→ EXERCISE
Print the entries below in their entirety, exactly as they are written.
==== MATERIAL FOR THIS EXERCISE ====
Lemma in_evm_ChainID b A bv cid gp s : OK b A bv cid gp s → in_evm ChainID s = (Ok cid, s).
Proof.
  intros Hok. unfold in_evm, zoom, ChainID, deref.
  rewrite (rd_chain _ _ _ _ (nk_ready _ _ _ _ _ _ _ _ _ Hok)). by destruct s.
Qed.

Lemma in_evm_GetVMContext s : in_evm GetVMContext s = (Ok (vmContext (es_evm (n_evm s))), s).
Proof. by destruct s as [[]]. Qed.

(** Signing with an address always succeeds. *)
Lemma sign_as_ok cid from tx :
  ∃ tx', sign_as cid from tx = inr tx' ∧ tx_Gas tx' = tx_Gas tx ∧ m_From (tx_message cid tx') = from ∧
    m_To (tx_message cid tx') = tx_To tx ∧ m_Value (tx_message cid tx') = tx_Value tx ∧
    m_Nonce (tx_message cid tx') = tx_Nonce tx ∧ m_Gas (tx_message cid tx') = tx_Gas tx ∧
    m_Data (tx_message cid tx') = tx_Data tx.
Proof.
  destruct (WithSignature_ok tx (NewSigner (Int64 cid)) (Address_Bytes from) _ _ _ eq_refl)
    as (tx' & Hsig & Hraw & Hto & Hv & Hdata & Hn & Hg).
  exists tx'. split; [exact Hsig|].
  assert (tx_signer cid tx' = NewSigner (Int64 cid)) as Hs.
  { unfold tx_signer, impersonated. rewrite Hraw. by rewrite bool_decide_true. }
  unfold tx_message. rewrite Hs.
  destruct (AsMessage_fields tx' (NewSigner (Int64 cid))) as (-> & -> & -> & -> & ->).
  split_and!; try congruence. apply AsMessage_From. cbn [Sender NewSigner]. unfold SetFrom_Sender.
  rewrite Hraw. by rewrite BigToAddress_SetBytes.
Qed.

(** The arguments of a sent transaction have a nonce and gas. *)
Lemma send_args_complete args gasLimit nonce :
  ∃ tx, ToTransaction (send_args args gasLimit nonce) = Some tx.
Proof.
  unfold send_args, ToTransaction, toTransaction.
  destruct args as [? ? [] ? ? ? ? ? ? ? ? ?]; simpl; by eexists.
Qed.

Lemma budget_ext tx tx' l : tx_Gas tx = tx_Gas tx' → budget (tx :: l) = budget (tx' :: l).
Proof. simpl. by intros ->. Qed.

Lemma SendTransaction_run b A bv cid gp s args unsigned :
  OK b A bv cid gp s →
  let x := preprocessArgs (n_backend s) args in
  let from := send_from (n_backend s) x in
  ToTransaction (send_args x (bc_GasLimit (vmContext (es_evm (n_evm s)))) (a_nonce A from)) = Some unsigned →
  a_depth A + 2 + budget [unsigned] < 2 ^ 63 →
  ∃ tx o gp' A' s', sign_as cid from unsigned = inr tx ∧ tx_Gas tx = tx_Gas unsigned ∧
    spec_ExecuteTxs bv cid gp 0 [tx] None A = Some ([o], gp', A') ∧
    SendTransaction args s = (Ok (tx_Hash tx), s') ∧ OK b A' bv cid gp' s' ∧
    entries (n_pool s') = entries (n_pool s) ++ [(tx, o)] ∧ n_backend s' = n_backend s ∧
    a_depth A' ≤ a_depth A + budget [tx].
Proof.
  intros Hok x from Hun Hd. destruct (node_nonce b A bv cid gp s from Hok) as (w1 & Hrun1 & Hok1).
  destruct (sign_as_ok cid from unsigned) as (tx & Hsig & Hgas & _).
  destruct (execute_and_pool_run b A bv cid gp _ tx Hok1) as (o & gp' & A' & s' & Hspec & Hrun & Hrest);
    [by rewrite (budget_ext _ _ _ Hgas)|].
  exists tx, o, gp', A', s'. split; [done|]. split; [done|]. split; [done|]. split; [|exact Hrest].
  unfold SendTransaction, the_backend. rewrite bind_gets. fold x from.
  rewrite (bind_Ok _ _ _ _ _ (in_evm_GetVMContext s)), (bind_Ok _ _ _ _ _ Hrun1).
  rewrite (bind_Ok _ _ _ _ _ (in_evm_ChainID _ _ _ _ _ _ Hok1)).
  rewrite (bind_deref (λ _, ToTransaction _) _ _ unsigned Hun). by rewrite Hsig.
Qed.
====
→ RESULT
Lemma in_evm_ChainID b A bv cid gp s : OK b A bv cid gp s → in_evm ChainID s = (Ok cid, s).
Proof.
  intros Hok. unfold in_evm, zoom, ChainID, deref.
  rewrite (rd_chain _ _ _ _ (nk_ready _ _ _ _ _ _ _ _ _ Hok)). by destruct s.
Qed.

Lemma in_evm_GetVMContext s : in_evm GetVMContext s = (Ok (vmContext (es_evm (n_evm s))), s).
Proof. by destruct s as [[]]. Qed.

(** Signing with an address always succeeds. *)
Lemma sign_as_ok cid from tx :
  ∃ tx', sign_as cid from tx = inr tx' ∧ tx_Gas tx' = tx_Gas tx ∧ m_From (tx_message cid tx') = from ∧
    m_To (tx_message cid tx') = tx_To tx ∧ m_Value (tx_message cid tx') = tx_Value tx ∧
    m_Nonce (tx_message cid tx') = tx_Nonce tx ∧ m_Gas (tx_message cid tx') = tx_Gas tx ∧
    m_Data (tx_message cid tx') = tx_Data tx.
Proof.
  destruct (WithSignature_ok tx (NewSigner (Int64 cid)) (Address_Bytes from) _ _ _ eq_refl)
    as (tx' & Hsig & Hraw & Hto & Hv & Hdata & Hn & Hg).
  exists tx'. split; [exact Hsig|].
  assert (tx_signer cid tx' = NewSigner (Int64 cid)) as Hs.
  { unfold tx_signer, impersonated. rewrite Hraw. by rewrite bool_decide_true. }
  unfold tx_message. rewrite Hs.
  destruct (AsMessage_fields tx' (NewSigner (Int64 cid))) as (-> & -> & -> & -> & ->).
  split_and!; try congruence. apply AsMessage_From. cbn [Sender NewSigner]. unfold SetFrom_Sender.
  rewrite Hraw. by rewrite BigToAddress_SetBytes.
Qed.

(** The arguments of a sent transaction have a nonce and gas. *)
Lemma send_args_complete args gasLimit nonce :
  ∃ tx, ToTransaction (send_args args gasLimit nonce) = Some tx.
Proof.
  unfold send_args, ToTransaction, toTransaction.
  destruct args as [? ? [] ? ? ? ? ? ? ? ? ?]; simpl; by eexists.
Qed.

Lemma budget_ext tx tx' l : tx_Gas tx = tx_Gas tx' → budget (tx :: l) = budget (tx' :: l).
Proof. simpl. by intros ->. Qed.

Lemma SendTransaction_run b A bv cid gp s args unsigned :
  OK b A bv cid gp s →
  let x := preprocessArgs (n_backend s) args in
  let from := send_from (n_backend s) x in
  ToTransaction (send_args x (bc_GasLimit (vmContext (es_evm (n_evm s)))) (a_nonce A from)) = Some unsigned →
  a_depth A + 2 + budget [unsigned] < 2 ^ 63 →
  ∃ tx o gp' A' s', sign_as cid from unsigned = inr tx ∧ tx_Gas tx = tx_Gas unsigned ∧
    spec_ExecuteTxs bv cid gp 0 [tx] None A = Some ([o], gp', A') ∧
    SendTransaction args s = (Ok (tx_Hash tx), s') ∧ OK b A' bv cid gp' s' ∧
    entries (n_pool s') = entries (n_pool s) ++ [(tx, o)] ∧ n_backend s' = n_backend s ∧
    a_depth A' ≤ a_depth A + budget [tx].
Proof.
  intros Hok x from Hun Hd. destruct (node_nonce b A bv cid gp s from Hok) as (w1 & Hrun1 & Hok1).
  destruct (sign_as_ok cid from unsigned) as (tx & Hsig & Hgas & _).
  destruct (execute_and_pool_run b A bv cid gp _ tx Hok1) as (o & gp' & A' & s' & Hspec & Hrun & Hrest);
    [by rewrite (budget_ext _ _ _ Hgas)|].
  exists tx, o, gp', A', s'. split; [done|]. split; [done|]. split; [done|]. split; [|exact Hrest].
  unfold SendTransaction, the_backend. rewrite bind_gets. fold x from.
  rewrite (bind_Ok _ _ _ _ _ (in_evm_GetVMContext s)), (bind_Ok _ _ _ _ _ Hrun1).
  rewrite (bind_Ok _ _ _ _ _ (in_evm_ChainID _ _ _ _ _ _ Hok1)).
  rewrite (bind_deref (λ _, ToTransaction _) _ _ unsigned Hun). by rewrite Hsig.
Qed.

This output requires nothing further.